WORK TASK: Set down, please, exactly the lines below that run from the line with "else firstPrompt)" to the line with "try (rewrite mret_run; reflexivity).", both lines included.

RECORDS TO PROCESS:
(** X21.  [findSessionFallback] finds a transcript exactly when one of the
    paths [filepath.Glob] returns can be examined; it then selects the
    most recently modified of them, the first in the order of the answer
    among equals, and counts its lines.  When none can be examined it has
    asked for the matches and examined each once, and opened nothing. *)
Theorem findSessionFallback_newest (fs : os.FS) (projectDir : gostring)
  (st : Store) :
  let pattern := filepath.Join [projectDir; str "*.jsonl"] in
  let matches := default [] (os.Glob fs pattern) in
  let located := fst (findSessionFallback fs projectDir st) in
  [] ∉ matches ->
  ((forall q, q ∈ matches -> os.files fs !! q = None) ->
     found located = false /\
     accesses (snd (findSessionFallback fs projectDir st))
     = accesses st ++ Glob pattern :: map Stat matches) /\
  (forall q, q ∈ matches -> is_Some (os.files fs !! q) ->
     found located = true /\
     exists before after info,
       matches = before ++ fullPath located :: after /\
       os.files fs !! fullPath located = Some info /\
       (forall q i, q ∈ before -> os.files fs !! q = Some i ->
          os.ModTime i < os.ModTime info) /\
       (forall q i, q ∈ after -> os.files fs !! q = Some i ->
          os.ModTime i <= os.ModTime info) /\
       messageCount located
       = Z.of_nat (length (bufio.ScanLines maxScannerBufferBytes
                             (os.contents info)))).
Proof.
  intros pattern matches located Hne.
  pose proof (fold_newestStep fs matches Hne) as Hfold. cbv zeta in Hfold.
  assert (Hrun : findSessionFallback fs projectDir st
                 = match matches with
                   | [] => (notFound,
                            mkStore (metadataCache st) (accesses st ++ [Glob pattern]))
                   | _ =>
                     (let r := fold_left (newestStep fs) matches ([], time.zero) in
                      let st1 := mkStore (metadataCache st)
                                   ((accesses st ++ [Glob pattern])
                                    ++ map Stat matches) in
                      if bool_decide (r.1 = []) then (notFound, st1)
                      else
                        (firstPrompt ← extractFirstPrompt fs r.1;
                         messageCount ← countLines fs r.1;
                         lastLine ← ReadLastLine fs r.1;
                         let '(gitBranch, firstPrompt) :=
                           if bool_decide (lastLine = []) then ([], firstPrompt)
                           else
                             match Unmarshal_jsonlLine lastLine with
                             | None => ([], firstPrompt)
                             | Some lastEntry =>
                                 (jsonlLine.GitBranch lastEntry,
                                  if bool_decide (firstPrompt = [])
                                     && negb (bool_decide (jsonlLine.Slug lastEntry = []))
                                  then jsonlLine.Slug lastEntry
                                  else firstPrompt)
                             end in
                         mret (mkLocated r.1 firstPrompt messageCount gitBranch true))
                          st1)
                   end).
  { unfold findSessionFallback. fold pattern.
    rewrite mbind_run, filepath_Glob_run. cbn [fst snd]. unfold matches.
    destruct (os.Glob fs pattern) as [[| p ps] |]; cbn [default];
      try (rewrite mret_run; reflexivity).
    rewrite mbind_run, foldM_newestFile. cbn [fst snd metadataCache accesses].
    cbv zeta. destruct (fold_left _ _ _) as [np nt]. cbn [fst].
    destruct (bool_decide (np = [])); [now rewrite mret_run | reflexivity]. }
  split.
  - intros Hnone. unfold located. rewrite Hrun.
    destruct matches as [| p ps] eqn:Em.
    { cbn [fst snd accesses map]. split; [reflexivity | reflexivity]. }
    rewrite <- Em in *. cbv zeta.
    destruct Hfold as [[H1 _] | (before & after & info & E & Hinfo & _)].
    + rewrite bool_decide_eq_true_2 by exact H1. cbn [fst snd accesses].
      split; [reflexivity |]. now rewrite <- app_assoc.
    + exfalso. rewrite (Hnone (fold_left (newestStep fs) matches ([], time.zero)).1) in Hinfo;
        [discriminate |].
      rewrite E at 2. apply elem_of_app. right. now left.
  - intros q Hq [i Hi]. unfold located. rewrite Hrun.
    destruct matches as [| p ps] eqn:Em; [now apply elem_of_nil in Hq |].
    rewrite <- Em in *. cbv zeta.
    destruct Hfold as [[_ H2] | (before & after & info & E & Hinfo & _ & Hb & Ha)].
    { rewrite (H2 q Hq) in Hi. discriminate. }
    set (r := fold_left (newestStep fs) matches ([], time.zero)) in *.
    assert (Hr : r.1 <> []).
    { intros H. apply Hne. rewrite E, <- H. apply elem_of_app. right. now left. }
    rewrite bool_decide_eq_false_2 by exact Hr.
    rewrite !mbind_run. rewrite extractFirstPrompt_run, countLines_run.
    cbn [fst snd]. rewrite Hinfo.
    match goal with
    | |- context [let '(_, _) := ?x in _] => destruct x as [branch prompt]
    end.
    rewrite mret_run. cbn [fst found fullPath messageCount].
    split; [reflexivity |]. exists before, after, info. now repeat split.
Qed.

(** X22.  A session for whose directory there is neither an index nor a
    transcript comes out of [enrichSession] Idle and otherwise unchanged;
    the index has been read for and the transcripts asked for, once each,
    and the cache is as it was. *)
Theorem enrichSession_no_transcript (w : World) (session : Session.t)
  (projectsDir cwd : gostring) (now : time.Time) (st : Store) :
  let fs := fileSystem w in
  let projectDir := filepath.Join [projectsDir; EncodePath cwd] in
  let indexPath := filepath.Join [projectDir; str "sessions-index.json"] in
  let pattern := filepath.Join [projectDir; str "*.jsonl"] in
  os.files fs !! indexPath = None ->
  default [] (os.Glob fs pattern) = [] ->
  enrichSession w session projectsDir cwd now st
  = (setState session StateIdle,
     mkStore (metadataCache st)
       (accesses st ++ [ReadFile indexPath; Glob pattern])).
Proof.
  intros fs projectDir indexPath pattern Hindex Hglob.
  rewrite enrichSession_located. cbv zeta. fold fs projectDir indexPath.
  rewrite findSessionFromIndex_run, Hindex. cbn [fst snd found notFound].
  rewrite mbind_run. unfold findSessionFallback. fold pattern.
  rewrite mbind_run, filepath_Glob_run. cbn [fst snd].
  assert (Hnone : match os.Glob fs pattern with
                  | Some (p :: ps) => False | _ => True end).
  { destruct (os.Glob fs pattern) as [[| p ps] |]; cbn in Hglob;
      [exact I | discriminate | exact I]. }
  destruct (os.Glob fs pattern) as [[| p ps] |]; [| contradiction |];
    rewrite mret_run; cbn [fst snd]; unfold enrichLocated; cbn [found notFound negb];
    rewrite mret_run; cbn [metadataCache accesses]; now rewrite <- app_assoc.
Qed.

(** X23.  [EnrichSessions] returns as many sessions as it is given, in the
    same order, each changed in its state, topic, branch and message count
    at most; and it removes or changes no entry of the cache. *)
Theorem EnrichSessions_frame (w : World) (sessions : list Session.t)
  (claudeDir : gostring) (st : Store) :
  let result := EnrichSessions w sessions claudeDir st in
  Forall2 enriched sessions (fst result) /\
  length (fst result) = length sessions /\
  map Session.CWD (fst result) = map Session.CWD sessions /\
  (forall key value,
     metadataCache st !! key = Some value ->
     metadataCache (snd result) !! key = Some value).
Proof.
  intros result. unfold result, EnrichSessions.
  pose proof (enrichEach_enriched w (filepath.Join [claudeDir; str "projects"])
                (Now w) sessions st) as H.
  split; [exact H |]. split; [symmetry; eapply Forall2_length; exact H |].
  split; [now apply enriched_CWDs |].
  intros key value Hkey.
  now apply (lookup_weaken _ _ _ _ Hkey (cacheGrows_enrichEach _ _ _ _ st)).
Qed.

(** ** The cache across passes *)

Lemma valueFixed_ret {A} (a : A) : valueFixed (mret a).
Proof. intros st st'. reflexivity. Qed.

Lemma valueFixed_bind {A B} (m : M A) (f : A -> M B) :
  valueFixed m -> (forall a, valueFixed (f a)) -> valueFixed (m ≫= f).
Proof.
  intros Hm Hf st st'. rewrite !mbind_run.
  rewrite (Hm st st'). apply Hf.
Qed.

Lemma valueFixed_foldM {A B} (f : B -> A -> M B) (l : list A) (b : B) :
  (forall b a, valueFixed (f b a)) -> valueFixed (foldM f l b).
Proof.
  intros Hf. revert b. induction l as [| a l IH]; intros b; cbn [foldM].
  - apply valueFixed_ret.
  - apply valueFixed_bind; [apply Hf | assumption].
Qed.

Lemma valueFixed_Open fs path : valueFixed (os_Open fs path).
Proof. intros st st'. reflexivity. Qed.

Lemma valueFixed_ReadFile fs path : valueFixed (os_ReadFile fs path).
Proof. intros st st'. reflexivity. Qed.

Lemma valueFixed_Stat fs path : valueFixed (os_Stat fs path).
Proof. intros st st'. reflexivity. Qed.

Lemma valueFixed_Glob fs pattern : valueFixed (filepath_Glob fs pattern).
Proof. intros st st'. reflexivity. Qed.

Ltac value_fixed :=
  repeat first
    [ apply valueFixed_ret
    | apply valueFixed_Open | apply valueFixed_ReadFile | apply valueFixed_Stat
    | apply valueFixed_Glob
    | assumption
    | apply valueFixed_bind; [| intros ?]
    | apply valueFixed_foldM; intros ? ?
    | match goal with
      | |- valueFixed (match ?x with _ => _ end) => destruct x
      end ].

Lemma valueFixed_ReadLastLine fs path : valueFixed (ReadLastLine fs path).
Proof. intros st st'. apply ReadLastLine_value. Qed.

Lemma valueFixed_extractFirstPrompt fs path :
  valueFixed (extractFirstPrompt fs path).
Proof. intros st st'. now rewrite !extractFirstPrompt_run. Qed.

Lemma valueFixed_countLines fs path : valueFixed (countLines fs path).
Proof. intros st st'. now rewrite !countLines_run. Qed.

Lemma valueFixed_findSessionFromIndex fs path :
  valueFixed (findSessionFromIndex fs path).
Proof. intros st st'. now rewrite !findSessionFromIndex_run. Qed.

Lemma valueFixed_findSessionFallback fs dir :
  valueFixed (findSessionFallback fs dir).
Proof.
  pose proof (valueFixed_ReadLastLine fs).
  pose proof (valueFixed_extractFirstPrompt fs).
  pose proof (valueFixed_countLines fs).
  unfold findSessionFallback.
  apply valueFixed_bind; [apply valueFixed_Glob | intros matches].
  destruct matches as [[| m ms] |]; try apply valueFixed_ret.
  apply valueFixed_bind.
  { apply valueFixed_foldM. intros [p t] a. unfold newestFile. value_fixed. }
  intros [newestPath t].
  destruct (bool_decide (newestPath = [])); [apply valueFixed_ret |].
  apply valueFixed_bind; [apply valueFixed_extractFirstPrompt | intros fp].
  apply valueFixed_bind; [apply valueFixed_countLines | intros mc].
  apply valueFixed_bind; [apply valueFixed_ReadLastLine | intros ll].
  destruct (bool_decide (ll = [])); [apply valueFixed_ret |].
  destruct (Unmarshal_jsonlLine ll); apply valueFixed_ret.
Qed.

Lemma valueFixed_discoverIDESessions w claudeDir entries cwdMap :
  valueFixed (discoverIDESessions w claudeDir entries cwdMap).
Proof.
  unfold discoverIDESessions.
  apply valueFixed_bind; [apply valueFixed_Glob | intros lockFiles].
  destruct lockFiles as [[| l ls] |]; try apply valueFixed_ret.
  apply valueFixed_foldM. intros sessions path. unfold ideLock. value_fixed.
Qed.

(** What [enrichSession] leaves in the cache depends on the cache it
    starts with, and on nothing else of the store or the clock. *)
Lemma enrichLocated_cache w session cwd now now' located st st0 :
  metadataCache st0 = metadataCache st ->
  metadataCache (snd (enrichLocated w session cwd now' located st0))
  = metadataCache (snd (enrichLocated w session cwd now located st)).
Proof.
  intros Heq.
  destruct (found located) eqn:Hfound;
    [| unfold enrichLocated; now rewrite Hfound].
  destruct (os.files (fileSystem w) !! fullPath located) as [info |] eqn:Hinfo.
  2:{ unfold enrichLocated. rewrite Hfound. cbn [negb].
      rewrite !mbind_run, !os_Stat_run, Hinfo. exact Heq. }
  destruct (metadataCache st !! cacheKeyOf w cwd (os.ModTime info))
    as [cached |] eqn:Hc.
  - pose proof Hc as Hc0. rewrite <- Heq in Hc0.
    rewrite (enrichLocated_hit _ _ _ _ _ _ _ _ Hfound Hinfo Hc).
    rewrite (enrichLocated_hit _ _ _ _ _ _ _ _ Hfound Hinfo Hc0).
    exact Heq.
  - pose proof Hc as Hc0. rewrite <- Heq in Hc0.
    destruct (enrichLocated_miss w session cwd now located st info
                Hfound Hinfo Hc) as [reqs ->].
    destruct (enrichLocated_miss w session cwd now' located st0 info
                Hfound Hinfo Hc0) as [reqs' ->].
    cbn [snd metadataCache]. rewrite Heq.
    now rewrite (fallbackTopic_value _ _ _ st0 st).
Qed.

ANSWER TO THIS PROBLEM:
                                  else firstPrompt)
                             end in
                         mret (mkLocated r.1 firstPrompt messageCount gitBranch true))
                          st1)
                   end).
  { unfold findSessionFallback. fold pattern.
    rewrite mbind_run, filepath_Glob_run. cbn [fst snd]. unfold matches.
    destruct (os.Glob fs pattern) as [[| p ps] |]; cbn [default];
      try (rewrite mret_run; reflexivity).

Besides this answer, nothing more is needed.